***** Data provided *****

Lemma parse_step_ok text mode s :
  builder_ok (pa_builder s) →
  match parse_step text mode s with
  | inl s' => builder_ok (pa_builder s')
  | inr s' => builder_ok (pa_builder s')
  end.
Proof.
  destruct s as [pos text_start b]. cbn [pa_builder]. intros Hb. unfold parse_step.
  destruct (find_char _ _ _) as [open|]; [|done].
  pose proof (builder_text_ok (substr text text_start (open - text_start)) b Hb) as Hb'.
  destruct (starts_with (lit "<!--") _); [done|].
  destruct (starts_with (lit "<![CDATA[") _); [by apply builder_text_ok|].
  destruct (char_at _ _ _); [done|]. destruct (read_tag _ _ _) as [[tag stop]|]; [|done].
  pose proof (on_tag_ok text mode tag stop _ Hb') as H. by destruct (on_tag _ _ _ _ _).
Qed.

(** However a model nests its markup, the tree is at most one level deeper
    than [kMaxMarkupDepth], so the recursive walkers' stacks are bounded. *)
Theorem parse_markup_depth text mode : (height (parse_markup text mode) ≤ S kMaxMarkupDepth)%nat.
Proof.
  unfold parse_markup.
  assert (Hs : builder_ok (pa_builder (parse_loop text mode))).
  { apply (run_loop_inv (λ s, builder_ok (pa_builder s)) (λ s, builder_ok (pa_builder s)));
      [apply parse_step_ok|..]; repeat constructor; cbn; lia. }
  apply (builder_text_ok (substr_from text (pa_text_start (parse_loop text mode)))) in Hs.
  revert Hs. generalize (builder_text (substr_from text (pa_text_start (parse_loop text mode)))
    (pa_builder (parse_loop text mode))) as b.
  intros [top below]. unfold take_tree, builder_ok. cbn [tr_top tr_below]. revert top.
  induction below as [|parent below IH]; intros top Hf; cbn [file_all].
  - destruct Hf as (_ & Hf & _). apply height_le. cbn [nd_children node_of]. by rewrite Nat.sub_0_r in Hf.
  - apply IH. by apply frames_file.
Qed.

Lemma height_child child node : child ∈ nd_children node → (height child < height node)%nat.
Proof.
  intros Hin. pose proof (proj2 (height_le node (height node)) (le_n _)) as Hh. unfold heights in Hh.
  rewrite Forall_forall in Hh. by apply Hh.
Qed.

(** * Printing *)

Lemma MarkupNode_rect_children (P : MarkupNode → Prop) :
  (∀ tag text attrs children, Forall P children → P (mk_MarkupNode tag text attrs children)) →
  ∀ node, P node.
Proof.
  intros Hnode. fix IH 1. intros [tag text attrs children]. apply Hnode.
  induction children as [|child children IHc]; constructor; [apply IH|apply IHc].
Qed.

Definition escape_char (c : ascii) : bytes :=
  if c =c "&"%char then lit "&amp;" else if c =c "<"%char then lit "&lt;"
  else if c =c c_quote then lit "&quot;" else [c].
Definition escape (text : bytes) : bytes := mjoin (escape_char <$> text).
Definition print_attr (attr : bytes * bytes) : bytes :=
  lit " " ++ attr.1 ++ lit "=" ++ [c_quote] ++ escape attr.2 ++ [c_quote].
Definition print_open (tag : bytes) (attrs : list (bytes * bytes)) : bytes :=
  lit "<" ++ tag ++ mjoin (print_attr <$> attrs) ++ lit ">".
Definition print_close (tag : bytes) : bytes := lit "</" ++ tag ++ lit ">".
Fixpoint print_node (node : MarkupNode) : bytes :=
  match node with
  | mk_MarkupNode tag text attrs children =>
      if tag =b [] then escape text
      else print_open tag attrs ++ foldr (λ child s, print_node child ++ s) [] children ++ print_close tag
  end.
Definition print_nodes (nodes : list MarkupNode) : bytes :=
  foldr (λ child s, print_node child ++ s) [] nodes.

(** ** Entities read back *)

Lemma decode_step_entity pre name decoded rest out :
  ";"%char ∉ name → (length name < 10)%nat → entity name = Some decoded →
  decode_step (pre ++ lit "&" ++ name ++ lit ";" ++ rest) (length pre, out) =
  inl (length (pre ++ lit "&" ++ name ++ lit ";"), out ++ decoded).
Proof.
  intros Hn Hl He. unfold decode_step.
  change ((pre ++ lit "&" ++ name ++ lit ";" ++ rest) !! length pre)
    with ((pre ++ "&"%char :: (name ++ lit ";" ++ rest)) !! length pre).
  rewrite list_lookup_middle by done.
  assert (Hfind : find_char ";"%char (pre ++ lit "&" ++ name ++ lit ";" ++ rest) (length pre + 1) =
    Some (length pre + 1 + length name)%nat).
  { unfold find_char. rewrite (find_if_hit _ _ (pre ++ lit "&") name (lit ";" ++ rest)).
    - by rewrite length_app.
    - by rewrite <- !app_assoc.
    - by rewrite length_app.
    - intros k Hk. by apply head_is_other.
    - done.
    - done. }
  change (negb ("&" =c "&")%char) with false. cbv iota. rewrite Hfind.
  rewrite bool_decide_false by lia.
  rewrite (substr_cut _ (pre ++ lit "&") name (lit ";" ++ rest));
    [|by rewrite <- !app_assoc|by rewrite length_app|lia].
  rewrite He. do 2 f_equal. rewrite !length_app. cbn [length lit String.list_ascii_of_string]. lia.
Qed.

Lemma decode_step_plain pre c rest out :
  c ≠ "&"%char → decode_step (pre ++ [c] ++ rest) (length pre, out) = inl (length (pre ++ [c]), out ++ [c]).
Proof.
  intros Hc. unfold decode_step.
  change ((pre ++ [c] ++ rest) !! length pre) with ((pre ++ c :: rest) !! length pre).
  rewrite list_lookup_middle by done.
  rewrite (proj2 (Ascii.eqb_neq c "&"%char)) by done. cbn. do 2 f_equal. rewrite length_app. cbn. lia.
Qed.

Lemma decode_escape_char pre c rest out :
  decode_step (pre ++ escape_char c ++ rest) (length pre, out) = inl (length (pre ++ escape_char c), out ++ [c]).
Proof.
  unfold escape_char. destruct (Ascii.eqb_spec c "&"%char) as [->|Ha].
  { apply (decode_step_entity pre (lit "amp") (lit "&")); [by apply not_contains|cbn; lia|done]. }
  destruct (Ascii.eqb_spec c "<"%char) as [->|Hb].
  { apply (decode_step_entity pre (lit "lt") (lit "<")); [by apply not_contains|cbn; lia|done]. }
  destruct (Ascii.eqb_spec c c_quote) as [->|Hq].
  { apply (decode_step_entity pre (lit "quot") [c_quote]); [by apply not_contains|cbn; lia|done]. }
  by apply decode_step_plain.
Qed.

*****

Assignment – Write every record out again, unaltered.

Answer space –
Lemma parse_step_ok text mode s :
  builder_ok (pa_builder s) →
  match parse_step text mode s with
  | inl s' => builder_ok (pa_builder s')
  | inr s' => builder_ok (pa_builder s')
  end.
Proof.
  destruct s as [pos text_start b]. cbn [pa_builder]. intros Hb. unfold parse_step.
  destruct (find_char _ _ _) as [open|]; [|done].
  pose proof (builder_text_ok (substr text text_start (open - text_start)) b Hb) as Hb'.
  destruct (starts_with (lit "<!--") _); [done|].
  destruct (starts_with (lit "<![CDATA[") _); [by apply builder_text_ok|].
  destruct (char_at _ _ _); [done|]. destruct (read_tag _ _ _) as [[tag stop]|]; [|done].
  pose proof (on_tag_ok text mode tag stop _ Hb') as H. by destruct (on_tag _ _ _ _ _).
Qed.

(** However a model nests its markup, the tree is at most one level deeper
    than [kMaxMarkupDepth], so the recursive walkers' stacks are bounded. *)
Theorem parse_markup_depth text mode : (height (parse_markup text mode) ≤ S kMaxMarkupDepth)%nat.
Proof.
  unfold parse_markup.
  assert (Hs : builder_ok (pa_builder (parse_loop text mode))).
  { apply (run_loop_inv (λ s, builder_ok (pa_builder s)) (λ s, builder_ok (pa_builder s)));
      [apply parse_step_ok|..]; repeat constructor; cbn; lia. }
  apply (builder_text_ok (substr_from text (pa_text_start (parse_loop text mode)))) in Hs.
  revert Hs. generalize (builder_text (substr_from text (pa_text_start (parse_loop text mode)))
    (pa_builder (parse_loop text mode))) as b.
  intros [top below]. unfold take_tree, builder_ok. cbn [tr_top tr_below]. revert top.
  induction below as [|parent below IH]; intros top Hf; cbn [file_all].
  - destruct Hf as (_ & Hf & _). apply height_le. cbn [nd_children node_of]. by rewrite Nat.sub_0_r in Hf.
  - apply IH. by apply frames_file.
Qed.

Lemma height_child child node : child ∈ nd_children node → (height child < height node)%nat.
Proof.
  intros Hin. pose proof (proj2 (height_le node (height node)) (le_n _)) as Hh. unfold heights in Hh.
  rewrite Forall_forall in Hh. by apply Hh.
Qed.

(** * Printing *)

Lemma MarkupNode_rect_children (P : MarkupNode → Prop) :
  (∀ tag text attrs children, Forall P children → P (mk_MarkupNode tag text attrs children)) →
  ∀ node, P node.
Proof.
  intros Hnode. fix IH 1. intros [tag text attrs children]. apply Hnode.
  induction children as [|child children IHc]; constructor; [apply IH|apply IHc].
Qed.

Definition escape_char (c : ascii) : bytes :=
  if c =c "&"%char then lit "&amp;" else if c =c "<"%char then lit "&lt;"
  else if c =c c_quote then lit "&quot;" else [c].
Definition escape (text : bytes) : bytes := mjoin (escape_char <$> text).
Definition print_attr (attr : bytes * bytes) : bytes :=
  lit " " ++ attr.1 ++ lit "=" ++ [c_quote] ++ escape attr.2 ++ [c_quote].
Definition print_open (tag : bytes) (attrs : list (bytes * bytes)) : bytes :=
  lit "<" ++ tag ++ mjoin (print_attr <$> attrs) ++ lit ">".
Definition print_close (tag : bytes) : bytes := lit "</" ++ tag ++ lit ">".
Fixpoint print_node (node : MarkupNode) : bytes :=
  match node with
  | mk_MarkupNode tag text attrs children =>
      if tag =b [] then escape text
      else print_open tag attrs ++ foldr (λ child s, print_node child ++ s) [] children ++ print_close tag
  end.
Definition print_nodes (nodes : list MarkupNode) : bytes :=
  foldr (λ child s, print_node child ++ s) [] nodes.

(** ** Entities read back *)

Lemma decode_step_entity pre name decoded rest out :
  ";"%char ∉ name → (length name < 10)%nat → entity name = Some decoded →
  decode_step (pre ++ lit "&" ++ name ++ lit ";" ++ rest) (length pre, out) =
  inl (length (pre ++ lit "&" ++ name ++ lit ";"), out ++ decoded).
Proof.
  intros Hn Hl He. unfold decode_step.
  change ((pre ++ lit "&" ++ name ++ lit ";" ++ rest) !! length pre)
    with ((pre ++ "&"%char :: (name ++ lit ";" ++ rest)) !! length pre).
  rewrite list_lookup_middle by done.
  assert (Hfind : find_char ";"%char (pre ++ lit "&" ++ name ++ lit ";" ++ rest) (length pre + 1) =
    Some (length pre + 1 + length name)%nat).
  { unfold find_char. rewrite (find_if_hit _ _ (pre ++ lit "&") name (lit ";" ++ rest)).
    - by rewrite length_app.
    - by rewrite <- !app_assoc.
    - by rewrite length_app.
    - intros k Hk. by apply head_is_other.
    - done.
    - done. }
  change (negb ("&" =c "&")%char) with false. cbv iota. rewrite Hfind.
  rewrite bool_decide_false by lia.
  rewrite (substr_cut _ (pre ++ lit "&") name (lit ";" ++ rest));
    [|by rewrite <- !app_assoc|by rewrite length_app|lia].
  rewrite He. do 2 f_equal. rewrite !length_app. cbn [length lit String.list_ascii_of_string]. lia.
Qed.

Lemma decode_step_plain pre c rest out :
  c ≠ "&"%char → decode_step (pre ++ [c] ++ rest) (length pre, out) = inl (length (pre ++ [c]), out ++ [c]).
Proof.
  intros Hc. unfold decode_step.
  change ((pre ++ [c] ++ rest) !! length pre) with ((pre ++ c :: rest) !! length pre).
  rewrite list_lookup_middle by done.
  rewrite (proj2 (Ascii.eqb_neq c "&"%char)) by done. cbn. do 2 f_equal. rewrite length_app. cbn. lia.
Qed.

Lemma decode_escape_char pre c rest out :
  decode_step (pre ++ escape_char c ++ rest) (length pre, out) = inl (length (pre ++ escape_char c), out ++ [c]).
Proof.
  unfold escape_char. destruct (Ascii.eqb_spec c "&"%char) as [->|Ha].
  { apply (decode_step_entity pre (lit "amp") (lit "&")); [by apply not_contains|cbn; lia|done]. }
  destruct (Ascii.eqb_spec c "<"%char) as [->|Hb].
  { apply (decode_step_entity pre (lit "lt") (lit "<")); [by apply not_contains|cbn; lia|done]. }
  destruct (Ascii.eqb_spec c c_quote) as [->|Hq].
  { apply (decode_step_entity pre (lit "quot") [c_quote]); [by apply not_contains|cbn; lia|done]. }
  by apply decode_step_plain.
Qed.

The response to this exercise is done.